第18回 アート部門 優秀賞
これは映画ではないらしい
メディアインスタレーション
五島 一浩 [日本]
作品概要
従来の映画や動画を成立させる「コマ(静止画)」の連続とは異なり、「コマの無い動画カメラ/映写機」によって「動く画像」を生み出す作品。本作ではこれまでの映画/動画の基本概念を問い直す、かつてない画期的なシステムが考案・実証されている。本作のカメラ兼映写機は、二眼レフカメラの対物レンズと、光ファイバーの束、ファイバーを通った光を露光するフィルム、フィルムフォルダーをスライドさせる手動ハンドルなどが内蔵された箱型の構造物である。撮影時、格子状に植え付けられた324本の光ファイバーは、324画素のドットの役割を担う。ハンドルを回して内部のフィルムフォルダーをスライドさせることで、ファイバーを通った光がフィルムに露光される仕組みとなっている。このフィルムを撮影時と同様にスライドさせることで、光の線として記録された動画を再生することができる。
贈賞理由
幼少時にパラパラマンガを作った経験や、スマートフォンで動画を撮影・公開する習慣を持つ我々にとって「動画」は無意識のうちに日常に溢れており、その定義に疑問を持つことは稀であろう。「静止画」の連続性によってもたらされるのが「動画」そして「映画」だが、この関係性を再検証し、「静止画」の連続性を伴わない「動画」の可能性を提示するのが本作のテーマである。

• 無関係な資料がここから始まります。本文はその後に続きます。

(* ===== verification/TasksOps.v ===== *)
(** * The operations on tasks keep the invariant

    For each operation of tasks.c that tasks and interrupts call: under its
    documented conditions of use it terminates without a failed assertion,
    keeps the invariant, and leaves no better task waiting ([sched_ok]). *)
From S2P Require Import Prelude KList KListSpec KListProps Tasks TasksView TasksInv TasksTick.
From S2P Require Import TasksSwitch TasksBlock TasksResume TasksDelay.

(** The invariant with the abstract contents existentially quantified, for a
    system whose idle task [idle] is always ready. *)
Record kok (idle : Z) (k : kernel) (v : lview) : Prop := {
  ko_inv : kinv k v;
  ko_sched : sched_ok k v;
  ko_idle : ∃ p, in_list v (StateItem idle) (ReadyL p)
}.
Definition kernel_ok (idle : Z) (k : kernel) : Prop := ∃ v, kok idle k v.

Lemma kok_some_ready idle k v : kok idle k v → some_ready v.
Proof. intros [_ _ [p Hp]]. by exists idle, p. Qed.

(** A ready task stays ready when others are readied. *)
Lemma woken_ready T top ts v v' t p x :
  i_ready T top v → woken T ts v v' → T !! t = Some x →
  in_list v (StateItem t) (ReadyL p) → in_list v' (StateItem t) (ReadyL p).
Proof.
  intros Hr Hwk Hx Hin. apply Hwk. simpl. case_decide; [|done]. split; [done|].
  exists x. split; [done|]. f_equal. symmetry. by eapply (ir_prio _ _ _ _ Hr).
Qed.

Section ops.
Context (idle : Z).

Lemma kok_idle_tcb k v : kok idle k v → is_Some (k_tcbs k !! idle).
Proof. intros [Hinv _ [p Hp]]. by apply (in_list_tcb (ki_rep _ _ _ Hinv) _ _ Hp). Qed.

Lemma kok_yield k v : kok idle k v → kok idle (k <| xYieldPendings := true |>) v.
Proof.
  intros [Hinv Hs Hi]. split; [by apply kinv_yield| |done]. right. by left.
Qed.
Lemma kok_pendsv k v : kok idle k v → kok idle (k <| pendsv := true |>) v.
Proof.
  intros [Hinv Hs Hi]. split; [by apply kinv_pendsv| |done]. by left.
Qed.

(** Requesting a switch never hurts. *)
Lemma wp_yield k v (Q : unit → kernel → Prop) :
  kok idle k v → (∀ k', kok idle k' v → Q tt k') → wp portYIELD_WITHIN_API Q k.
Proof. intros Hk HQ. apply wp_portYIELD, HQ. by apply kok_pendsv. Qed.

(** *** The tick interrupt *)
Lemma tick_kok k v b k' v' :
  kok idle k v → tick_spec k v b k' v' →
  kok idle (if b then k' <| pendsv := true |> else k') v'.
Proof.
  intros [Hinv Hs [p Hp]] Hspec. pose proof (tk_frame _ _ (ts_ticked _ _ _ _ _ Hspec)) as Hfr.
  split.
  - destruct b; [apply kinv_pendsv|]; apply Hspec.
  - destruct b; [by left|]. unfold sched_ok.
    rewrite (sb_pendsv _ _ Hfr), (sb_yield _ _ Hfr).
    destruct Hs as [?|[Hy|Hnb]]; [by left|by right; left|]. right. right.
    eapply no_better_woken; [exact Hnb|apply Hspec|apply Hfr..|].
    intros t Ht Hab. enough (false = true) by done.
    apply (ts_switch _ _ _ _ _ Hspec). right. left. by exists t.
  - destruct (in_list_tcb (ki_rep _ _ _ Hinv) _ _ Hp) as [x Hx]. exists p.
    eapply woken_ready; [apply Hinv|apply Hspec|exact Hx|done].
Qed.

Lemma wp_xPortSysTickHandler k v :
  kok idle k v → wp xPortSysTickHandler (λ _ k', ∃ v', kok idle k' v') k.
Proof.
  intros Hk. pose proof Hk as [Hinv Hs Hi].
  unfold xPortSysTickHandler. apply wp_bind.
  destruct (decide (uxSchedulerSuspended k = 0)) as [Hz|Hnz].
  - eapply wp_mono; [by apply (wp_xTaskIncrementTick k v)|].
    intros b k' (v' & Hspec). pose proof (tick_kok k v b k' v' Hk Hspec) as Hk'.
    destruct b; [apply wp_modify|apply wp_ret]; by exists v'.
  - unfold xTaskIncrementTick. apply wp_bind, wp_getM.
    destruct (Z.eqb_spec (uxSchedulerSuspended k) 0); [done|].
    apply wp_bind, wp_modify, wp_bind, wp_ret, wp_ret, wp_ret. exists v. split; [|done|done].
    destruct Hinv as [? ? ? ? ? ? [? ? ?] ? ?]. split; try done. split; [done| |done].
    apply wrap32_u32.
Qed.
(* ===== verification/TasksCreate.v ===== *)
(** * Creating tasks

    A new task joins the invariant; creating tasks from the reset state and
    starting the kernel establishes it. *)
From S2P Require Import Prelude KList KListSpec KListProps Tasks TasksView TasksInv TasksTick.
From S2P Require Import TasksSwitch TasksBlock TasksResume TasksDelay TasksOps TasksSuspend.

(** ** A new item *)

Lemma rep_new (s : store) (m : gmap lid (ring (I:=item))) i it :
  rep s m → ls_items s !! i = None → Z.of_nat (size (ls_items s)) + 1 < MAX32 →
  pxContainer it = None → u32 (xItemValue it) →
  rep (s <| ls_items ::= <[i := it]> |>) m.
Proof.
  intros Hrep Hi Hsz Hc Hv. set (s' := s <| ls_items ::= <[i := it]> |>).
  assert (∀ j, j ≠ i → ls_items s' !! j = ls_items s !! j) as Hne.
  { intros j Hj. simpl. by rewrite lookup_insert_ne. }
  split.
  - simpl. rewrite map_size_insert_None by done. lia.
  - intros l r Hr. destruct (rep_lists s m Hrep l r Hr) as [Hp Hcn Hx Hxi Hnd He Hct].
    rewrite Forall_forall in Hct.
    assert (∀ j, j ∈ r_items r → j ≠ i) as Hni.
    { intros j Hj ->. apply Hct, contOf_present, present_item in Hj as [? Hj]. by rewrite Hi in Hj. }
    split; try done.
    + eapply path_frame_all; [|exact Hp]. intros p Hin.
      enough (p ≠ PItem i) by (destruct p as [j|]; [|done]; simpl; rewrite Hne by congruence; done).
      intros ->. apply elem_of_cons in Hin as [?|[Hin|[?|[]%not_elem_of_nil]%elem_of_cons]%elem_of_app]; [done| |done].
      apply list_elem_of_fmap in Hin as (j & [= ->] & Hj). by apply (Hni j).
    + rewrite Forall_forall. intros j Hj. unfold contOf. rewrite Hne by auto. by apply Hct.
  - intros j x Hx. simpl in Hx. destruct (decide (i = j)) as [<-|].
    + rewrite lookup_insert_eq in Hx. simplify_eq. by rewrite Hc.
    + rewrite lookup_insert_ne in Hx by done. by apply (rep_items s m Hrep j x).
  - intros j x Hx. simpl in Hx. destruct (decide (i = j)) as [<-|].
    + rewrite lookup_insert_eq in Hx. by simplify_eq.
    + rewrite lookup_insert_ne in Hx by done. by apply (rep_values s m Hrep j x).
  - apply Hrep.
Qed.
Lemma wp_xTaskDelayUntil_ok k v w n :
  kok idle k v → may_block idle k = true → 0 < n < MAX32 →
  wp (xTaskDelayUntil w n) (λ _ k', kernel_ok idle k') k.
Proof.
  intros Hk Hm Hn. destruct (may_block_spec k v Hk Hm) as (c & y & Hcur & Hne & Hs).
  unfold xTaskDelayUntil. apply wp_bind, wp_assert; [apply Z.ltb_lt; lia|].
  apply wp_bind, (wp_vTaskSuspendAll idle k v); [done|by rewrite Hs|].
  intros k1 Hk1 Heq. apply wp_bind, wp_getM, wp_bind, wp_assert; [by rewrite Heq, Hs|].
  assert (current_ready k1 v c y) as Hcur1 by by rewrite Heq.
  assert (uxSchedulerSuspended k1 = 1) as Hs1 by (rewrite Heq; simpl; lia).
  set (d := wrap32 (wrap32 (w + n) - xTickCount k1)).
  set (b := if xTickCount k1 <? w then _ else _).
  assert (b = true → 0 < d) as Hd.
  { pose proof (wrap32_u32 (wrap32 (w + n) - xTickCount k1)) as Hu. fold d in Hu.
    intros Hb. enough (d ≠ 0) by (unfold u32 in Hu; lia). intros Hz.
    pose proof (id_tick _ _ _ _ _ _ (ki_delay _ _ _ (ko_inv _ _ _ Hk1))) as Htick.
    pose proof (wrap32_u32 (w + n)) as Hwk.
    assert (wrap32 (w + n) = xTickCount k1) as He.
    { unfold d, wrap32, u32, MAX32 in *. Z.to_euclidean_division_equations; lia. }
    unfold b in Hb. rewrite He, Z.ltb_irrefl, ?andb_false_r, ?orb_false_r in Hb.
    destruct (xTickCount k1 <? w); done. }
  apply wp_bind, (wp_mono _ (λ _ k', ∃ v', kok idle k' v' ∧ uxSchedulerSuspended k' = 1)).
  { destruct b; [|apply wp_ret; by exists v]. apply (wp_delay_body k1 v c y); [done..|].
    pose proof (wrap32_u32 (wrap32 (w + n) - xTickCount k1)) as Hu. fold d in Hu.
    specialize (Hd eq_refl). unfold u32 in Hu. lia. }
  intros _ k2 (v2 & Hk2 & Hs2). apply wp_bind. eapply wp_mono.
  { apply (wp_xTaskResumeAll_ok idle k2 v2 Hk2). lia. }
  intros b' k3 (v3 & Hk3 & _). apply wp_bind. destruct b'; simpl.
  - apply wp_ret, wp_ret. by exists v3.
  - apply wp_portYIELD, wp_ret. exists v3. by apply kok_pendsv.
Qed.

Lemma wp_xTaskCatchUpTicks_ok k v n :
  kok idle k v → uxSchedulerSuspended k = 0 →
  wp (xTaskCatchUpTicks n) (λ _ k', kernel_ok idle k') k.
Proof.
  intros Hk Hs. unfold xTaskCatchUpTicks. apply wp_bind, wp_getM, wp_bind, wp_assert; [by rewrite Hs|].
  apply wp_bind, (wp_vTaskSuspendAll idle k v); [done|by rewrite Hs|].
  intros k1 Hk1 Heq. unfold critical. apply wp_bind, wp_modify.
  eapply wp_mono.
  { eapply (wp_xTaskResumeAll_ok idle _ v).
    - destruct Hk1 as [Hinv1 Hs1 Hi1]. split; [|exact Hs1|exact Hi1].
      by apply kinv_pended; [|apply wrap32_u32].
    - rewrite Heq. simpl. lia. }
  intros b k3 (v3 & Hk3 & _). by exists v3.
Qed.

Lemma wp_mutex_taken k v : kok idle k v →
  wp pvTaskIncrementMutexHeldCount (λ _ k', kernel_ok idle k') k.
Proof.
  intros Hk. destruct (kok_current k v Hk) as (c & y & Hc & _ & Hy).
  unfold pvTaskIncrementMutexHeldCount. apply wp_bind, wp_getM. rewrite Hc.
  apply wp_bind. eapply wp_tcb_set; [exact Hy|]. apply wp_ret. exists v.
  destruct Hk as [Hinv Hs Hi]. split; [|destruct Hs as [?|[?|Hnb]]; [by left|by right; left|]|done].
  - eapply kinv_tcb; [exact Hinv|exact Hy|done|].
    pose proof (ki_prio _ _ _ Hinv _ _ Hy). simpl in *. lia.
  - right. right. eapply no_better_sub; [exact Hnb|done|]. simpl. rewrite Hc. simpl.
    by rewrite lookup_insert_eq, Hy.
Qed.

(** Creating a task while the scheduler runs, or before. *)
Lemma wp_createTask_ok k v t stack p :
  kok idle k v → k_tcbs k !! t = None → 0 ≤ p < configMAX_PRIORITIES →
  Z.of_nat (size (k_tcbs k)) < 1000000 → uxCurrentNumberOfTasks k + 1 < MAX32 →
  wp (createTask t stack p 0) (λ _ k', kernel_ok idle k') k.
Proof.
  intros Hk Ht Hp Hsz Hcnt. pose proof Hk as [Hinv Hs [q Hq]].
  pose proof (krep_size _ _ _ (ki_rep _ _ _ Hinv)) as Hsize.
  eapply wp_mono; [apply (wp_createTask k v t stack p 0 Hinv Ht Hp); [unfold MAX32; lia|done]|].
  intros _ k' [Hinv' _ (s & top & n & b & Hk' & Hb)]. exists (created_view t p v).
  assert (is_Some (rings v !! ReadyL p)) as HL by by apply list_ready; [apply Hinv|].
  assert (∀ i l, in_list (created_view t p v) i l ↔ (i = StateItem t ∧ l = ReadyL p) ∨ in_list v i l) as Hin.
  { intros i l. apply (in_list_created (k_lists k) (k_tcbs k)); [apply Hinv|done|unfold MAX32; lia|done]. }
  destruct (kinv_current _ _ _ Hinv) as (c & y & Hc & Hy).
  assert (c ≠ t) as Hct by congruence.
  split; [done| |exists q; apply Hin; by right].
  destruct Hs as [Hpv|[Hy'|Hnb]].
  - left. rewrite Hk'. apply Hb. by left.
  - right. left. by rewrite Hk'.
  - destruct (pendsv k') eqn:Hpv'; [by left|]. right. right.
    assert (b = false) as -> by (rewrite <- Hpv'; by rewrite Hk').
    assert (pxCurrentTCB k' = current_after k t p) as Hc' by by rewrite Hk'.
    assert (k_tcbs k' = <[t := numbered n (new_tcb stack p 0)]> (k_tcbs k)) as HT' by by rewrite Hk'.
    unfold current_after in Hc'. rewrite Hc, Hy in Hc'.
    intros u r c' y' Hu Hcur Hy''. rewrite HT' in Hy''. rewrite Hcur in Hc'.
    destruct (xSchedulerRunning k) eqn:Hrun.
    + simplify_eq. rewrite lookup_insert_ne in Hy'' by done. simplify_eq.
      apply Hin in Hu as [[_ [= ->]]|Hu]; [|by eapply Hnb].
      destruct (decide (uxPriority y < p)) as [Hlt|]; [|lia].
      enough (false = true) by done. apply Hb. right. split; [done|]. by exists c, y.
    + destruct (Z.leb_spec (uxPriority y) p); simplify_eq.
      * rewrite lookup_insert_eq in Hy''. simplify_eq. simpl.
        apply Hin in Hu as [[_ [= ->]]|Hu]; [lia|]. specialize (Hnb _ _ _ _ Hu Hc Hy). lia.
      * rewrite lookup_insert_ne in Hy'' by done. simplify_eq.
        apply Hin in Hu as [[_ [= ->]]|Hu]; [lia|by eapply Hnb].
Qed.

(** Every enabled step runs to completion and keeps the invariant. *)
Lemma wp_run_action a k v :
  kok idle k v → enabled idle k a = true → wp (run_action a) (λ _ k', kernel_ok idle k') k.
Proof.
  intros Hk [_ He]%andb_true_iff. pose proof (is_u32 _ _ _ (ki_susp _ _ _ (ko_inv _ _ _ Hk))) as Hsu.
  unfold u32 in Hsu. destruct a; simpl in *.
  - by apply (wp_xPortSysTickHandler idle k v).
  - eapply wp_mono; [by apply (wp_xPortPendSVHandler idle k v)|]. intros _ k' (v' & ? & _). by exists v'.
  - apply (wp_yield idle k v); [done|]. intros k' ?. by exists v.
  - apply (wp_vTaskSuspendAll idle k v); [done|lia|]. intros k' ? _. by exists v.
  - apply wp_bind. eapply wp_mono; [apply (wp_xTaskResumeAll_ok idle k v Hk); lia|].
    intros b k' (v' & ? & _). apply wp_ret. by exists v'.
  - apply andb_true_iff in He as [[Hm ?]%andb_true_iff ?].
    destruct (may_block_spec k v Hk Hm) as (c & y & Hcur & Hne & Hs).
    eapply wp_mono; [apply (wp_vTaskDelay idle k v c y xTicksToDelay Hk Hcur Hne Hs); lia|].
    intros _ k' (v' & ? & _). by exists v'.
  - apply andb_true_iff in He as [[[Hm ?]%andb_true_iff ?]%andb_true_iff _].
    apply wp_bind. eapply wp_mono; [apply (wp_xTaskDelayUntil_ok k v _ _ Hk Hm); lia|].
    intros r k' ?. by apply wp_ret.
  - apply wp_bind. eapply wp_mono; [apply (wp_xTaskCatchUpTicks_ok k v _ Hk); lia|].
    intros r k' ?. by apply wp_ret.
  - apply andb_true_iff in He as [[[[x Hx]%exists_task_spec Hi]%andb_true_iff Hrun]%andb_true_iff Hs].
    eapply wp_mono; [apply (wp_vTaskSuspend idle k v (Some t) t x Hk eq_refl Hx)|].
    + by apply negb_true_iff, Z.eqb_neq in Hi.
    + done.
    + intros Hc. unfold cur in Hs. rewrite Hc in Hs. simpl in Hs. rewrite Z.eqb_refl in Hs. lia.
    + intros _ k' (? & _). by eexists.
  - apply exists_task_spec in He as [x Hx].
    eapply wp_mono; [apply (wp_vTaskResume idle k v t x Hk Hx)|]. intros _ k' (v' & ? & _). by exists v'.
  - apply exists_task_spec in He as [x Hx]. apply wp_bind.
    eapply wp_mono; [apply (wp_xTaskResumeFromISR idle k v t x Hk Hx)|]. intros b k' (v' & Hk' & _).
    destruct b; [apply wp_modify|apply wp_ret]; exists v'; [by apply kok_pendsv|done].
  - apply andb_true_iff in He as [[x Hx]%exists_task_spec ?]. apply wp_bind.
    eapply wp_mono; [apply (wp_xTaskAbortDelay idle k v t x Hk Hx); lia|].
    intros b k' (v' & ? & _). apply wp_ret. by exists v'.
  - apply andb_true_iff in He as [[[x Hx]%exists_task_spec ?]%andb_true_iff ?].
    eapply wp_mono; [apply (wp_vTaskPrioritySet idle k v (Some t) t x _ Hk eq_refl Hx); lia|].
    intros _ k' (v' & ? & _). by exists v'.
  - apply wp_bind. eapply wp_mono; [by apply (wp_mutex_taken k v)|]. intros r k' ?. by apply wp_ret.
  - apply exists_task_spec in He as [x Hx].
    destruct (kok_current k v Hk) as (c & y & Hc & _ & Hy). apply wp_bind.
    eapply wp_mono; [apply (wp_xTaskPriorityInherit idle k v t x c y Hk Hx Hc Hy)|].
    intros b k' (v' & ? & _). apply wp_ret. by exists v'.
  - apply andb_true_iff in He as [[Hr H1]%andb_true_iff H2].
    destruct (kok_current k v Hk) as (c & y & Hc & Hcur & Hy).
    unfold held in H1, H2. rewrite Hcur in Hr, H1, H2. rewrite Hy in H1, H2. simpl in H1, H2.
    apply wp_bind. eapply wp_current; [exact Hc|]. apply wp_bind.
    eapply wp_mono; [apply (wp_xTaskPriorityDisinherit idle k v c y Hk)|].
    + split_and!; [done|done|]. by apply (ready_iff k v (ko_inv _ _ _ Hk)).
    + lia.
    + intros b k' (v' & Hinv' & Hi' & Hs' & _). destruct b.
      * apply wp_portYIELD. exists v'. split; [by apply kinv_pendsv|by left|done].
      * apply wp_ret. exists v'. split; [done|by apply Hs'|done].
  - apply andb_true_iff in He as [[[[Ht ?]%andb_true_iff ?]%andb_true_iff ?]%andb_true_iff ?].
    assert (k_tcbs k !! t = None) as Hnone.
    { apply negb_true_iff, bool_decide_eq_false in Ht. destruct (k_tcbs k !! t); [|done]. destruct Ht; eauto. }
    apply (wp_createTask_ok k v t stack p Hk Hnone); lia.
Qed.

(** ** Reachable states *)

Inductive kstep : kernel → kernel → Prop :=
| step a k k' : enabled idle k a = true → run_action a k = ROk (tt, k') → kstep k k'.

Lemma kernel_ok_step k k' : kernel_ok idle k → kstep k k' → kernel_ok idle k'.
Proof.
  intros [v Hk] Hst. destruct Hst as [a k k' He Hr].
  exact (wp_run _ _ _ _ _ (wp_run_action a k v Hk He) Hr).
Qed.
Lemma kernel_ok_steps k k' : kernel_ok idle k → rtc kstep k k' → kernel_ok idle k'.
Proof. intros Hk Hs. induction Hs; [done|]. apply IHHs. by eapply kernel_ok_step. Qed.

作者の五島一浩は、二眼レフを活用し、撮像部に取り付けた光ファイバーによってイメージを画素という情報として、フィルム上に記録する。ファイバー1本の光の明度や変化が1本の線として露光され、またそのフィルムが再生される。当然のように捉えていた「動画」の定義は「コマのない動画カメラ/映写機」により揺らぎ、論を俟(ま)たずにいた我々に「これは映画ではないらしい」と五島からの諧謔(かいぎゃく)精神が突き付けられるのだ。(植松 由佳)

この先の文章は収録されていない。